(** The variables of [Scan]: a hash is copied into an array of 32 bytes, which
    is what the columns of hashes are written from. *)
Definition scan_session (row : list value) : result SessionRecord :=
  match row with
  | [Text id; Bytea hash; Text subjectID; Timestamp createdAt; Timestamp expiresAt; extendedAt; revokedAt] =>
      match scan_optional_time extendedAt, scan_optional_time revokedAt with
      | Some extendedAt, Some revokedAt => Ok (mkRecord id subjectID hash createdAt expiresAt extendedAt revokedAt)
      | _, _ => Err ErrScan
      end
  | _ => Err ErrScan
  end.

Definition scanSession (row : result (list value)) : result SessionRecord :=
  or_absent ErrNotFound (match row with Ok row => scan_session row | Err err => Err err end).

Definition SessionStore_FindByTokenHash (tokenHash : Hash) : M S (result SessionRecord) :=
  row <- pool_QueryRow (pool adapter)
    (SELECT session_columns [("", "authlier_sessions")] ("token_hash" = $1) None []) [Bytea tokenHash] ;;
  ret (scanSession row).

(** The loop over the rows. *)
Fixpoint scan_sessions (rows : list (list value)) (records : list SessionRecord) : result (list SessionRecord) :=
  match rows with
  | [] => Ok records
  | row :: rows =>
      match scanSession (Ok row) with
      | Ok record => scan_sessions rows (records ++ [record])
      | Err err => Err err
      end
  end.

Definition read_sessions (query : result (list (list value) * result unit)) : result (list SessionRecord) :=
  match query with
  | Err err => Err err
  | Ok (rows, rows_Err) =>
      match scan_sessions rows [], rows_Err with
      | Err err, _ | _, Err err => Err err
      | Ok records, Ok _ => Ok records
      end
  end.

Definition SessionStore_ListBySubject (subjectID : string) : M S (result (list SessionRecord)) :=
  rows <- pool_Query (pool adapter)
    (SELECT session_columns [("", "authlier_sessions")] ("subject_id" = $1) (Some (col "created_at")) []) [Text subjectID] ;;
  ret (read_sessions rows).

Definition SessionStore_Extend (tokenHash : Hash) (extendedAt expiresAt : time) : M S (result SessionRecord) :=
  row <- pool_QueryRow (pool adapter)
    (UPDATE "authlier_sessions" [("extended_at", $1); ("expires_at", $2)]
       ("token_hash" = $3 AND "revoked_at" IS_NULL AND "expires_at" > $1 AND "expires_at" < $2)
       session_columns)
    [time_value extendedAt; time_value expiresAt; Bytea tokenHash] ;;
  match scanSession row with
  | Err err => if errors_Is err ErrNotFound then ret (Err ErrInactive) else ret (Err err)
  | Ok record => ret (Ok record)
  end.

Definition SessionStore_Rotate (current : Hash) (replacement : SessionRecord) (rotatedAt : time) : M S (result unit) :=
  with_tx (pool adapter) (fun tx =>
    row <- tx_QueryRow tx
      (SELECT (cols ["expires_at"; "revoked_at"]) [("", "authlier_sessions")] ("token_hash" = $1) None [""]) [Bytea current] ;;
    match or_absent ErrNotFound row with
    | Err err => ret (Err err)
    | Ok [Timestamp expiresAt; revokedAt] =>
        if negb (is_null revokedAt) || negb (Before rotatedAt expiresAt) then ret (Err ErrInactive) else
        r <- tx_Exec tx insert_session (session_values replacement) ;;
        match conflicting ErrConflict r with
        | Err err => ret (Err err)
        | Ok _ =>
            _ <-? tx_Exec tx (UPDATE "authlier_sessions" [("revoked_at", $1)] ("token_hash" = $2) [])
                    [time_value rotatedAt; Bytea current] ;;
            commit tx tt
        end
    | Ok _ => ret (Err ErrScan)
    end).

Definition SessionStore_Revoke (tokenHash : Hash) (revokedAt : time) : M S (result unit) :=
  tag <-? pool_Exec (pool adapter)
    (UPDATE "authlier_sessions" [("revoked_at", Coalesce "revoked_at" ($1))] ("token_hash" = $2) [])
    [time_value revokedAt; Bytea tokenHash] ;;
  if (tag =? 0)%nat then ret (Err ErrNotFound) else ret (Ok tt).

Definition SessionStore_RevokeAll (subjectID : string) (revokedAt : time) : M S (result (list SessionRecord)) :=
  rows <- pool_Query (pool adapter)
    (UPDATE "authlier_sessions" [("revoked_at", Coalesce "revoked_at" ($1))] ("subject_id" = $2) session_columns)
    [time_value revokedAt; Text subjectID] ;;
  ret (read_sessions rows).

Definition SessionStore : Store S :=
  {| store_Create := SessionStore_Create;
     store_FindByTokenHash := SessionStore_FindByTokenHash;
     store_ListBySubject := SessionStore_ListBySubject;
     store_Extend := SessionStore_Extend;
     store_Rotate := SessionStore_Rotate;
     store_Revoke := SessionStore_Revoke;
     store_RevokeAll := SessionStore_RevokeAll |}.
End Sessions.

(** ** Sessions as records *)
Section SessionRows.
Import SessionToken.

Definition session_row (r : SessionRecord) : row :=
  [("token_hash", Bytea (TokenHash r)); ("subject_id", Text (SubjectID r)); ("created_at", Timestamp (CreatedAt r));
   ("expires_at", Timestamp (ExpiresAt r)); ("extended_at", nullable Timestamp (ExtendedAt r));
   ("revoked_at", nullable Timestamp (RevokedAt r)); ("id", Text (ID r))].
Arguments session_row r /.

Definition row_session (r : row) : option SessionRecord :=
  match scan_session ((cell r) <$> ["id"; "token_hash"; "subject_id"; "created_at"; "expires_at"; "extended_at"; "revoked_at"]) with
  | Ok a => Some a
  | Err _ => None
  end.

Arguments scan_session row : simpl never.

(** The columns that the statements return. *)
Definition session_cells (a : SessionRecord) : list value :=
  [Text (ID a); Bytea (TokenHash a); Text (SubjectID a); Timestamp (CreatedAt a); Timestamp (ExpiresAt a);
   nullable Timestamp (ExtendedAt a); nullable Timestamp (RevokedAt a)].

Lemma scan_session_ok a : scan_session (session_cells a) = Ok a.
Proof. by destruct a as [? ? ? ? ? [] []]. Qed.

#[export, refine] Instance session_entity : Entity SessionRecord :=
  {| entity := authlier_sessions; to_row := session_row; of_row := row_session |}.
Proof.
  - by intros [? ? ? ? ? [] []].
  - intros r Ht Hc. pose proof (typed_fits _ _ Ht Hc) as Hfits. clear Ht Hc. row_cells Hfits.
    all: match goal with |- exists a, [("token_hash", Bytea ?h); ("subject_id", Text ?s); ("created_at", Timestamp ?c);
      ("expires_at", Timestamp ?e); ("extended_at", ?x); ("revoked_at", ?v); ("id", Text ?i)] = _ =>
      exists (mkRecord i s h c e (match x with Timestamp t => Some t | _ => None end)
                         (match v with Timestamp t => Some t | _ => None end)) end; reflexivity.
Defined.

Definition sessions_of (db : database) : gmap string SessionRecord := by_key TokenHash (rows_of SessionRecord db).

Lemma session_keys db : ok db -> NoDup (TokenHash <$> rows_of SessionRecord db).
Proof. intros Hok. by apply (bytea_key SessionRecord TokenHash "token_hash" db); [done|in_list..|]. Qed.

Lemma scan_sessions_ok (l acc : list SessionRecord) : scan_sessions (session_cells <$> l) acc = Ok (acc ++ l).
Proof.
  revert acc. induction l as [|a l IH]; intros acc; csimpl; [by rewrite app_nil_r|].
  unfold scanSession. rewrite scan_session_ok. simpl. rewrite IH. by rewrite <- app_assoc.
Qed.

Lemma read_sessions_ok l rows : rows ≡ₚ session_cells <$> l ->
  exists l', read_sessions (Ok (rows, Ok tt)) = Ok l' /\ l' ≡ₚ l /\ rows = session_cells <$> l'.
Proof.
  intros (l' & -> & Hl)%Permutation_map_inv. exists l'. change (map session_cells l') with (session_cells <$> l').
  simpl. by rewrite scan_sessions_ok.
Qed.

Lemma read_sessions_late rows e : exists e', read_sessions (Ok (rows, Err e)) = Err e'.
Proof. simpl. destruct (scan_sessions rows []); eauto. Qed.
End SessionRows.

Section SessionEffects.
Import SessionToken SessionSpec.
Context {S : Type} `{PgTypes} (adapter : Adapter S) (conn : S -> connection) `{!PoolContract (pool adapter) conn}.

(** What the columns keep of a record. *)
Definition stored_session (r : SessionRecord) : SessionRecord :=
  mkRecord (ID r) (SubjectID r) (TokenHash r) (microseconds (CreatedAt r)) (microseconds (ExpiresAt r))
    (microseconds <$> ExtendedAt r) (microseconds <$> RevokedAt r).

Lemma runs_insert_session record db r db' :
  runs insert_session (session_values record) db r db' -> ok db ->
  ok db' /\ sessions_of db !! TokenHash record = None /\
  sessions_of db' = <[TokenHash record := stored_session record]> (sessions_of db).
Proof.
  intros Hr Hok. eapply (runs_INSERT SessionRecord) with (a := fun _ => stored_session record) in Hr
    as (_ & Hrows & Hok' & _); [|in_list|done|done|done|].
  - split; [done|]. unfold sessions_of. rewrite Hrows. pose proof (session_keys _ Hok') as Hnd. rewrite Hrows in Hnd.
    by apply by_key_app in Hnd.
  - intros now. sql_eval. unfold optional_time_value. by destruct record as [? ? ? ? ? [] []].
Qed.

Lemma Create_effect record db w : idle conn db w -> ok db ->
  wp (SessionStore_Create adapter record) (leaves conn (fun res db' => ok db' /\
    match res with
    | Ok _ => sessions_of db !! TokenHash record = None /\
              sessions_of db' = <[TokenHash record := stored_session record]> (sessions_of db)
    | Err _ => db' = db
    end)) w.
Proof.
  intros Hw Hok. unfold SessionStore_Create. wp_go. eapply wp_pool_Exec; [done|exact Hw| |].
  - intros r db' w' Hw' Hr. wp_go. exists db'. split; [done|]. by apply runs_insert_session in Hr.
  - intros e w' Hw' _. wp_go. exists db. split; [done|]. simpl. by destruct (uniqueViolation e).
Qed.

Lemma select_sessions targets condition order_by locks (p : SessionRecord -> bool) (g : SessionRecord -> list value) args db r db' :
  runs (SELECT targets [("", "authlier_sessions")] condition order_by locks) args db r db' -> ok db ->
  (forall now a, matches postgresql db now args condition (session_row a) = p a) ->
  (forall now a, project postgresql db now args targets [("", session_row a)] = g a) ->
  db' = db /\ r.1.*2 = g <$> List.filter p (rows_of SessionRecord db).
Proof. intros Hr Hok Hp Hg. eapply (runs_SELECT SessionRecord) in Hr; [exact Hr|in_list|done|done|done|done]. Qed.

Lemma Find_effect h db w : idle conn db w -> ok db ->
  wp (SessionStore_FindByTokenHash adapter h)
    (leaves conn (fun res db' => db' = db /\ forall a, res = Ok a -> sessions_of db !! h = Some a)) w.
Proof.
  intros Hw Hok. unfold SessionStore_FindByTokenHash. wp_go. eapply wp_pool_QueryRow; [done|exact Hw|..].
  - intros r row db' w' Hw' Hr Hin. wp_go. exists db'. split; [done|].
    eapply select_sessions with (p := fun a => bool_decide (TokenHash a = h)) (g := session_cells) in Hr as [-> Hr]; [|done|by intros; sql_eval..].
    split; [done|]. rewrite Hr in Hin. apply list_elem_of_fmap in Hin as (a & -> & [Ha Hh]%elem_of_List_filter). go_bool.
    unfold scanSession. rewrite scan_session_ok. simpl. intros ? [= <-]. by apply by_key_Some; [by apply session_keys|].
  - intros r db' w' Hw' Hr _. wp_go. exists db'. split; [done|].
    eapply select_sessions with (p := fun a => bool_decide (TokenHash a = h)) (g := session_cells) in Hr as [-> _]; [|done|by intros; sql_eval..].
    done.
  - intros e w' Hw' _. wp_go. exists db. do 2 (split; [done|]). intros a. unfold scanSession. simpl. by destruct (errors_Is e ErrNoRows).
Qed.
Definition EmailPasswordStore_ReplacePasswordHash (userID currentHash replacementHash : string) (updatedAt : time) :
    M S (result unit) :=
  tag <-? pool_Exec (pool adapter)
    (UPDATE "authlier_password_credentials" [("password_hash", $1); ("updated_at", $2)]
       ("user_id" = $3 AND "password_hash" = $4) [])
    [Text replacementHash; time_value updatedAt; Text userID; Text currentHash] ;;
  if (tag =? 0)%nat then ret (Err ErrConflict) else ret (Ok tt).

Definition EmailPasswordStore_RemovePassword (subjectID currentHash : string) (_ : time) : M S (result unit) :=
  with_tx (pool adapter) (fun tx =>
    r <- lockUser tx subjectID ;;
    match or_absent ErrNotFound r with
    | Err err => ret (Err err)
    | Ok _ =>
        row <- tx_QueryRow tx
          (SELECT (cols ["password_hash"]) [("", "authlier_password_credentials")] ("user_id" = $1) None [])
          [Text subjectID] ;;
        match or_absent ErrNotFound row with
        | Err err => ret (Err err)
        | Ok [Text storedHash] =>
            if negb (String.eqb storedHash currentHash) then ret (Err ErrConflict) else
            methods <-? otherCredentialCount tx subjectID ;;
            if (methods =? 0)%Z then ret (Err ErrLastCredential) else
            _ <-? tx_Exec tx (DELETE "authlier_password_credentials" ("user_id" = $1) []) [Text subjectID] ;;
            commit tx tt
        | Ok _ => ret (Err ErrScan)
        end
    end).

Definition EmailPasswordStore : Store S :=
  {| store_Register := EmailPasswordStore_Register;
     store_FindByEmail := EmailPasswordStore_FindByEmail;
     store_ReplacePasswordHash := EmailPasswordStore_ReplacePasswordHash |}.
********
* WHAT YOU ARE ASKED TO DO *
How many lines in the listing contain the word "forall"? Answer with the count and nothing else.

* ANSWER SECTION *
3